>>>>>
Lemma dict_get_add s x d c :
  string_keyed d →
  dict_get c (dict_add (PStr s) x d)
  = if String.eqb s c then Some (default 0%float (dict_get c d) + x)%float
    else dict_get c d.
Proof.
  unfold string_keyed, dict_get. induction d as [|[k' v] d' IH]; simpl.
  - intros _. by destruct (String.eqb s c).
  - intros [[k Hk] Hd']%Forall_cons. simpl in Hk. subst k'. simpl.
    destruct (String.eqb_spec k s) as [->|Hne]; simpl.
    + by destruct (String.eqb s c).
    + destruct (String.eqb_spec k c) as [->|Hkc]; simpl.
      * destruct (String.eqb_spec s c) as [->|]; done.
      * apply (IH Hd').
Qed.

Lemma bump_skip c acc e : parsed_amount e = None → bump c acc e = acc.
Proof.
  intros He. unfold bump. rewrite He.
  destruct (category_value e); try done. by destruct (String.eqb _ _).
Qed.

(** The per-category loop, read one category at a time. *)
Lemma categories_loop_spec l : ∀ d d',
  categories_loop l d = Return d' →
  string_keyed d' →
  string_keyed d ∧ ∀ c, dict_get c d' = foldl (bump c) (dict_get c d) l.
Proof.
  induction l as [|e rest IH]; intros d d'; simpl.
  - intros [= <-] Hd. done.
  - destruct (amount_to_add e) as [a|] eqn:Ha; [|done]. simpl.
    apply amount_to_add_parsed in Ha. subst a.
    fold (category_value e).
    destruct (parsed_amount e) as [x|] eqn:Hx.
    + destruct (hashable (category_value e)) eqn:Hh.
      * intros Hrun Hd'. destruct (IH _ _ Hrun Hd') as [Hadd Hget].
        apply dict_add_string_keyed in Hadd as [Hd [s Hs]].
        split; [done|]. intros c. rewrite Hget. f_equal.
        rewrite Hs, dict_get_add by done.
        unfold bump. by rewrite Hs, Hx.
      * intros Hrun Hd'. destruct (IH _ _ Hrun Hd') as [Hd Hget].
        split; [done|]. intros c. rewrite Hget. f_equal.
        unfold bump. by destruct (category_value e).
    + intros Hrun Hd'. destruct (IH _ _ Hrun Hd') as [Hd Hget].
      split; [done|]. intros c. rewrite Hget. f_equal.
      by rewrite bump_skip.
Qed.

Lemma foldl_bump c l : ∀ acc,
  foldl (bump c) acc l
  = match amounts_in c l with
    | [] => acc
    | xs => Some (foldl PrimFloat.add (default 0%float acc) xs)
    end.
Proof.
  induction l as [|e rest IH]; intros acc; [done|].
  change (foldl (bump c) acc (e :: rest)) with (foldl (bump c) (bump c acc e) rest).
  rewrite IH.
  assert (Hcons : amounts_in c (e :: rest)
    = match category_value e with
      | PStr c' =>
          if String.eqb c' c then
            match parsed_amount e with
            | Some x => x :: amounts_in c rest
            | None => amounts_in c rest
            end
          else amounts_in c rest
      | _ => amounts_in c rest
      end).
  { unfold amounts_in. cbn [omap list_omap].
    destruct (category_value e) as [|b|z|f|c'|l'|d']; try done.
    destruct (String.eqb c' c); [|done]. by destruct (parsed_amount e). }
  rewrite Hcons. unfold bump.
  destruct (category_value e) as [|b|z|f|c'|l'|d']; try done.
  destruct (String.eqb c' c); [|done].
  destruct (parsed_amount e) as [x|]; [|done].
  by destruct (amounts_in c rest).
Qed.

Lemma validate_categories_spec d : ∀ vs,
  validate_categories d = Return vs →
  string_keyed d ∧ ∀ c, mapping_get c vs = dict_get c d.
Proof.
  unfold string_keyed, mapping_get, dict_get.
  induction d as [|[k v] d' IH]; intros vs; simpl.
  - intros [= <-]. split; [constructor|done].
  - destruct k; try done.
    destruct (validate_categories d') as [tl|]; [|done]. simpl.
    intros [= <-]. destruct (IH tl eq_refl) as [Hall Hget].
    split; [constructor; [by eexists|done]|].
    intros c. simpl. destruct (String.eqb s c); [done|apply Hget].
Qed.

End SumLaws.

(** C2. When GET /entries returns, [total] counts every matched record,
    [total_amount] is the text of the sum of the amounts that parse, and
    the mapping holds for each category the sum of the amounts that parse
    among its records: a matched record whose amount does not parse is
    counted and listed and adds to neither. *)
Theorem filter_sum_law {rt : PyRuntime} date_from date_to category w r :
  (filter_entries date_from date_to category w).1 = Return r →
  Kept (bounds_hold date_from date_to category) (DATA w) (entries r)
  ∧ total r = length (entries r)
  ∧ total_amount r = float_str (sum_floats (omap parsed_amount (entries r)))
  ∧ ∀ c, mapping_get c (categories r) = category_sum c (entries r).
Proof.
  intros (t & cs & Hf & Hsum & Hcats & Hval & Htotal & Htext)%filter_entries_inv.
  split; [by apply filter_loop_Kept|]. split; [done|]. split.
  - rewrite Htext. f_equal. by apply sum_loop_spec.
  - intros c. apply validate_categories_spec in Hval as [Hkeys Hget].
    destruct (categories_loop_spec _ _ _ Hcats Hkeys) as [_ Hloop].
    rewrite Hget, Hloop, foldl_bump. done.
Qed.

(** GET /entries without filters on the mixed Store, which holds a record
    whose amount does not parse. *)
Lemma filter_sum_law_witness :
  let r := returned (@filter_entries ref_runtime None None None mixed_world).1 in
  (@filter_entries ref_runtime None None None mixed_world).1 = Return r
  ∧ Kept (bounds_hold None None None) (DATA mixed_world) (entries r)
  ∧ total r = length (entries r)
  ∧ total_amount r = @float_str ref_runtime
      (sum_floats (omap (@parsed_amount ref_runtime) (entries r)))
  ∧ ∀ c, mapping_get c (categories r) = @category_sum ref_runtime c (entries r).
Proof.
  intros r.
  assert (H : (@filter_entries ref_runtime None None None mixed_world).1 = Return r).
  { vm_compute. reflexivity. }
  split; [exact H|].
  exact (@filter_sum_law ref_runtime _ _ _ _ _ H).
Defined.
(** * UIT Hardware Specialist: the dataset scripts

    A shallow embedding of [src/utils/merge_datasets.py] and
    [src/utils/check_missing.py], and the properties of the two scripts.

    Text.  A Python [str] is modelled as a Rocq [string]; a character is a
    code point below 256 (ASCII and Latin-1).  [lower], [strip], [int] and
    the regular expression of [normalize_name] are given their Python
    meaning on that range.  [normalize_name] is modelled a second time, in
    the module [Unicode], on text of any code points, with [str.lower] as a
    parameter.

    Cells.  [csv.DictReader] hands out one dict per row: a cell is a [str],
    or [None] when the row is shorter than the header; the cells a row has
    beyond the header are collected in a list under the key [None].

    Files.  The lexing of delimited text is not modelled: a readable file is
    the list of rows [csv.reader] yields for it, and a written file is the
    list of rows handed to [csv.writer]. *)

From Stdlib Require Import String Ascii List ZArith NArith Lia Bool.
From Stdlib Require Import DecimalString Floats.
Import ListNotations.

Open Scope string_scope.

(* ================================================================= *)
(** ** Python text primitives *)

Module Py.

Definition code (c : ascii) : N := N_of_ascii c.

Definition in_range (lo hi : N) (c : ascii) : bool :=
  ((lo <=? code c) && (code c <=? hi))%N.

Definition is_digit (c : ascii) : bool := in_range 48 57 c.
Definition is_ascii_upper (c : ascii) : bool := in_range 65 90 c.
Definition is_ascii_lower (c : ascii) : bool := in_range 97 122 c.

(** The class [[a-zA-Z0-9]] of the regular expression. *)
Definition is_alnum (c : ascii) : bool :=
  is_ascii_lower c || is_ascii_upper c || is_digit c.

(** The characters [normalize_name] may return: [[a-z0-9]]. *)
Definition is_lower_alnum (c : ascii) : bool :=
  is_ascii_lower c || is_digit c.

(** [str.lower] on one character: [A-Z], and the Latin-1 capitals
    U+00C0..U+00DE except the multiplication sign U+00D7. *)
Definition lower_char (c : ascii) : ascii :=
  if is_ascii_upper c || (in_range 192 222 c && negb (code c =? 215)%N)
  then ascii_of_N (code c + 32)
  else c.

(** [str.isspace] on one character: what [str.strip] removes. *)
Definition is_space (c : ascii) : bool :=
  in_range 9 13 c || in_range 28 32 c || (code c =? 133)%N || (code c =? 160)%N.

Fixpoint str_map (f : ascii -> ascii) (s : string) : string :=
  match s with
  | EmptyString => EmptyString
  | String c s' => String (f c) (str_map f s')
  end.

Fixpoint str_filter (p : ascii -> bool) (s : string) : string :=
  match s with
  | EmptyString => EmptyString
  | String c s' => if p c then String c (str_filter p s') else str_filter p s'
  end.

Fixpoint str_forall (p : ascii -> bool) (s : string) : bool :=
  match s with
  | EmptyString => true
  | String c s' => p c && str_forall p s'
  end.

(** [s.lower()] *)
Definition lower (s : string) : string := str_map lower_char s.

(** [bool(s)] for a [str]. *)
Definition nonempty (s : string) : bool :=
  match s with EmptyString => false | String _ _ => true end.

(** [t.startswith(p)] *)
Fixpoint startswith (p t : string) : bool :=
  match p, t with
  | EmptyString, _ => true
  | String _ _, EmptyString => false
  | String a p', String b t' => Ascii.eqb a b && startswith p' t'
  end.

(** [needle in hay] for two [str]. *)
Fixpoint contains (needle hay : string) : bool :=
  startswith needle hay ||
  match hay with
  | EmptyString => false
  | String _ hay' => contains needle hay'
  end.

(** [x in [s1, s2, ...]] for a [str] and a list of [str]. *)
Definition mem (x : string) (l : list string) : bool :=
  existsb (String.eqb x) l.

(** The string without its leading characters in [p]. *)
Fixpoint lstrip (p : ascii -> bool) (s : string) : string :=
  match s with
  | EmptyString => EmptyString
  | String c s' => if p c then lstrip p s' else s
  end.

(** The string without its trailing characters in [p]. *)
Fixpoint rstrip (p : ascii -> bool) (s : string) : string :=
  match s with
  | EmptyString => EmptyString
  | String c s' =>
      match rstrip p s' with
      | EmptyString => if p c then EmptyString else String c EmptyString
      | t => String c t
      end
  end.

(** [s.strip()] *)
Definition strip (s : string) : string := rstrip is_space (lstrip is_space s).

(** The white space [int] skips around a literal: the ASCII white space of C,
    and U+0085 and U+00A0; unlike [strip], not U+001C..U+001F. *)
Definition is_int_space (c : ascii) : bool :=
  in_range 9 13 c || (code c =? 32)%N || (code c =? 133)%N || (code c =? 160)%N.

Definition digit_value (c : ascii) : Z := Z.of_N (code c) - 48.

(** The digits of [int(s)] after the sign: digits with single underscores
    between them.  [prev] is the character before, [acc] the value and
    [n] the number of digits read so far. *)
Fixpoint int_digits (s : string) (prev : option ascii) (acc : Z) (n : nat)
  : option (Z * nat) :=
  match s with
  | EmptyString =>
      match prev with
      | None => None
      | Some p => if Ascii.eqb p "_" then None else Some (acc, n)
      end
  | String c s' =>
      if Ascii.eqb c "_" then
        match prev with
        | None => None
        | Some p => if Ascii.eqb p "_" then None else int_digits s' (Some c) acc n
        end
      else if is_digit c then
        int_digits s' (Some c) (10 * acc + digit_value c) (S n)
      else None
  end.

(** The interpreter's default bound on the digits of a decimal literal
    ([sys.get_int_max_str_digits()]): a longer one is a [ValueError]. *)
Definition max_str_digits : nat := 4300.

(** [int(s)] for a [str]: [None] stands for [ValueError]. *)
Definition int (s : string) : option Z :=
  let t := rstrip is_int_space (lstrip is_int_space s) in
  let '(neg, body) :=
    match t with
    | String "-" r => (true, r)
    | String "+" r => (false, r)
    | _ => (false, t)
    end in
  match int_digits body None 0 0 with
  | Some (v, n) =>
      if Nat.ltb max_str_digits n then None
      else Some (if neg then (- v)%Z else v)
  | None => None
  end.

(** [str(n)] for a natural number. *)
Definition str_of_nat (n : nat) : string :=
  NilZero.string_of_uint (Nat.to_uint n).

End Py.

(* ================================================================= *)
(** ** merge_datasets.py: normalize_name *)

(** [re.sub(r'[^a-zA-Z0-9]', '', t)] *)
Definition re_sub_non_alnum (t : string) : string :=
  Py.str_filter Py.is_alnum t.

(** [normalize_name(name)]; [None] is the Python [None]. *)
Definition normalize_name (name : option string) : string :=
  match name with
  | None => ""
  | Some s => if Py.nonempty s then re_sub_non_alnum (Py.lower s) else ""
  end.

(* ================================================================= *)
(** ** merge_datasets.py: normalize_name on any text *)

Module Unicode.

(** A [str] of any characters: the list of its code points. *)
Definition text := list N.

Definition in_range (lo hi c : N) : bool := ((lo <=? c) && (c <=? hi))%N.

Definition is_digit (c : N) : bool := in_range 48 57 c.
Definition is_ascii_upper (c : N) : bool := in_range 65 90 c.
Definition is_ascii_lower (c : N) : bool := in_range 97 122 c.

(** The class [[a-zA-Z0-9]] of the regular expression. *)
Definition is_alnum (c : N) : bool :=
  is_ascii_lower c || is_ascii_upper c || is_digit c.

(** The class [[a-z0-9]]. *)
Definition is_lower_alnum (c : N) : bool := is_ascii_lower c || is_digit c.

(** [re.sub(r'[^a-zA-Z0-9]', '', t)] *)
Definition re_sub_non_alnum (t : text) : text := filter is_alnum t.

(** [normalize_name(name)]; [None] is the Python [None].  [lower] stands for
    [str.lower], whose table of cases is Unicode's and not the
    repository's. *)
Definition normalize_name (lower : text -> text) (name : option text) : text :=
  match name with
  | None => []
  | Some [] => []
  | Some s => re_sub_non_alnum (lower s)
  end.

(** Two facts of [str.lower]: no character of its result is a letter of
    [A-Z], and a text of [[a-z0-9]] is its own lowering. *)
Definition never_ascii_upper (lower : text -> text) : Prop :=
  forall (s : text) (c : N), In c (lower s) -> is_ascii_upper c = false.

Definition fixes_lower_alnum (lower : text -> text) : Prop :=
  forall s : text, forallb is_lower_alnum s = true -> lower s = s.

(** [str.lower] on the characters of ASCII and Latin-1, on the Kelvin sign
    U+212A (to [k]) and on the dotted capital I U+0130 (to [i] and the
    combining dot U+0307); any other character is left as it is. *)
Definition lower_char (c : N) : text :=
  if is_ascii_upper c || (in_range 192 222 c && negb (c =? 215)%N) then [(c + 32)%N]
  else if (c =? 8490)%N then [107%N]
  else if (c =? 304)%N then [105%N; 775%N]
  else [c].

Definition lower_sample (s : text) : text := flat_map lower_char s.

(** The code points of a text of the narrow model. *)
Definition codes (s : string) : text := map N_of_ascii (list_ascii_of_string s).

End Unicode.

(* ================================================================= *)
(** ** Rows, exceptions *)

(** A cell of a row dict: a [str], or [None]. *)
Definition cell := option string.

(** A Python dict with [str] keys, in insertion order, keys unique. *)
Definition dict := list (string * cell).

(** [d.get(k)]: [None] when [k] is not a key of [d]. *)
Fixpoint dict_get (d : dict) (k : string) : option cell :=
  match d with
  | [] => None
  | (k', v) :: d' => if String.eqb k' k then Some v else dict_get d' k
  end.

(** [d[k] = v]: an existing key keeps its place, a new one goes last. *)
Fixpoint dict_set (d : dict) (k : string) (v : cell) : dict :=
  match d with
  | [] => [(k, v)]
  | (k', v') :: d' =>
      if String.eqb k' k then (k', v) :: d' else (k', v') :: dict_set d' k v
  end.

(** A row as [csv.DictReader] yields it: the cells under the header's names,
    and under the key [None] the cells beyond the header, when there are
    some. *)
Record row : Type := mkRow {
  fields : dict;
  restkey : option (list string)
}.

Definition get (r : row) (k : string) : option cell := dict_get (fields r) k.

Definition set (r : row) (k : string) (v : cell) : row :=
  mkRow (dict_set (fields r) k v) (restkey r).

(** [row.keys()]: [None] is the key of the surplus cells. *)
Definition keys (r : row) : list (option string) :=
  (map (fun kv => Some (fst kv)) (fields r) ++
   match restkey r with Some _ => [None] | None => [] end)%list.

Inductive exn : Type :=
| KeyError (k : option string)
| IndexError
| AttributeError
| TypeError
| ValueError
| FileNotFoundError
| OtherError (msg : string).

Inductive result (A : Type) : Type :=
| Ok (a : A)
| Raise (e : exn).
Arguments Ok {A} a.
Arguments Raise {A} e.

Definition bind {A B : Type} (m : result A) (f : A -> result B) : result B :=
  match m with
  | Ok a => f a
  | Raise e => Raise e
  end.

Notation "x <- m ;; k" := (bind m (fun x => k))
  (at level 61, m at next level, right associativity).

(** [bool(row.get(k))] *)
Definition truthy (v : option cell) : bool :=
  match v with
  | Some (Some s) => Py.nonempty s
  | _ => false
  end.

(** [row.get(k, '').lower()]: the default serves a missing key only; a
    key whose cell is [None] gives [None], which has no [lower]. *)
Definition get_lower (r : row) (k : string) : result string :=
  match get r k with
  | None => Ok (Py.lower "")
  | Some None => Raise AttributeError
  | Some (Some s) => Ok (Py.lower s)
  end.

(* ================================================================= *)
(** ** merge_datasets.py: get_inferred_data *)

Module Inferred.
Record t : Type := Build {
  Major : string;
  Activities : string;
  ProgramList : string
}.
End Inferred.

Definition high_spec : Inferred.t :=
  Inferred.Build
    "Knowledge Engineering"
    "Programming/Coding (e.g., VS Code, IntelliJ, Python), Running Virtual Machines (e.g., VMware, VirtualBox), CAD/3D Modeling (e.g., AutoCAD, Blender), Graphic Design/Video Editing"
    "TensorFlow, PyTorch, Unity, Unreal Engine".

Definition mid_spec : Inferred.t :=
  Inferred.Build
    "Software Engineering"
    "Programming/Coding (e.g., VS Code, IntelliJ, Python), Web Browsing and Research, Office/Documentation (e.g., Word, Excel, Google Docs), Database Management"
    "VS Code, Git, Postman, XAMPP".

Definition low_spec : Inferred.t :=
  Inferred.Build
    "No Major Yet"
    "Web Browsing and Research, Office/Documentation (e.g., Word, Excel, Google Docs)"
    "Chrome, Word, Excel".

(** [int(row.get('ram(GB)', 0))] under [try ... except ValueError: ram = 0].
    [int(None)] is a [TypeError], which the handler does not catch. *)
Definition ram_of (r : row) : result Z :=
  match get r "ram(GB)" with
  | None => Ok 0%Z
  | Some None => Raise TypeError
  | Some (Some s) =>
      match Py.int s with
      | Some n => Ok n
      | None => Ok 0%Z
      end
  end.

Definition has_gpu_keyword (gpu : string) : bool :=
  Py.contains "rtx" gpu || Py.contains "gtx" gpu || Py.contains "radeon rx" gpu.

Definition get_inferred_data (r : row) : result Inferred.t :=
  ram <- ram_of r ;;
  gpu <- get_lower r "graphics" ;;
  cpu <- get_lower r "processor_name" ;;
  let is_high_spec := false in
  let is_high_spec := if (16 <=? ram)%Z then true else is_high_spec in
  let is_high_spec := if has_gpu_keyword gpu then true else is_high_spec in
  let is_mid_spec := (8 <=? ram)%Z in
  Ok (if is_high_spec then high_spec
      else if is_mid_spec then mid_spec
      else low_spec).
<<<<<
>>>>>
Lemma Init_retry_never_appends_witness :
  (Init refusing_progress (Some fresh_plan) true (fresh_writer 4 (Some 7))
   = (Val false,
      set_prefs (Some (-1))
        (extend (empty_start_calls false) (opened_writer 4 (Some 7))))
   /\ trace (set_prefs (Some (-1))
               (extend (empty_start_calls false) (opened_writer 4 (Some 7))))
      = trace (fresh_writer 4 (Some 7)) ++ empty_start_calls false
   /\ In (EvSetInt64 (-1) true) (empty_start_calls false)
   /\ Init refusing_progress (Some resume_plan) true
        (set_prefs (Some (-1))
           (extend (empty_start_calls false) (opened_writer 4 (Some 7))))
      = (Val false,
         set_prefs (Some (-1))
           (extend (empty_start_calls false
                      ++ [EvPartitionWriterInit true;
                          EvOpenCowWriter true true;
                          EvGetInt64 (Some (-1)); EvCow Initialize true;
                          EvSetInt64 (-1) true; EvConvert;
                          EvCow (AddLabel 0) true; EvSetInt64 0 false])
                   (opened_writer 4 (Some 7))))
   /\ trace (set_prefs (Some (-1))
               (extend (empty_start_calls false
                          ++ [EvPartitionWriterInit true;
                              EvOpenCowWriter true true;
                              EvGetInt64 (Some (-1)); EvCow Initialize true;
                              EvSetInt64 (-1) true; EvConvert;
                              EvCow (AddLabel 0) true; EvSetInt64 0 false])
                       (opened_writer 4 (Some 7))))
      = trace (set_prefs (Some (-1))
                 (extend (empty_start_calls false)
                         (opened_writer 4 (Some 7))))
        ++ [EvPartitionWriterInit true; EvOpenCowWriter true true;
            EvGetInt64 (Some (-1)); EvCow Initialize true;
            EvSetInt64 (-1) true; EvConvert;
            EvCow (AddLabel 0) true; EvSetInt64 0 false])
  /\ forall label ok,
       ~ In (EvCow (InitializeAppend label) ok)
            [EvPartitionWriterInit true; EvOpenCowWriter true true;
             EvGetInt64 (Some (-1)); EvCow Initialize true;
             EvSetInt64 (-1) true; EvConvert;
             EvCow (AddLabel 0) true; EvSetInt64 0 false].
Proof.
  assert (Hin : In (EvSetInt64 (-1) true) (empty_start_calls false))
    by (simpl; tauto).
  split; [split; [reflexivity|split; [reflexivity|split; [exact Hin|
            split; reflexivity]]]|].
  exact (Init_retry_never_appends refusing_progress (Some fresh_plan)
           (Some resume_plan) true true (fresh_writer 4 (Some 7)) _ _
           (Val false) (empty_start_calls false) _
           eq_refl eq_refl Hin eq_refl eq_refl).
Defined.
<<<<<
The answer must be a single number: the count of lines in the records above that contain the word "rstrip".

▶ **COMPLETED EXERCISE**: 4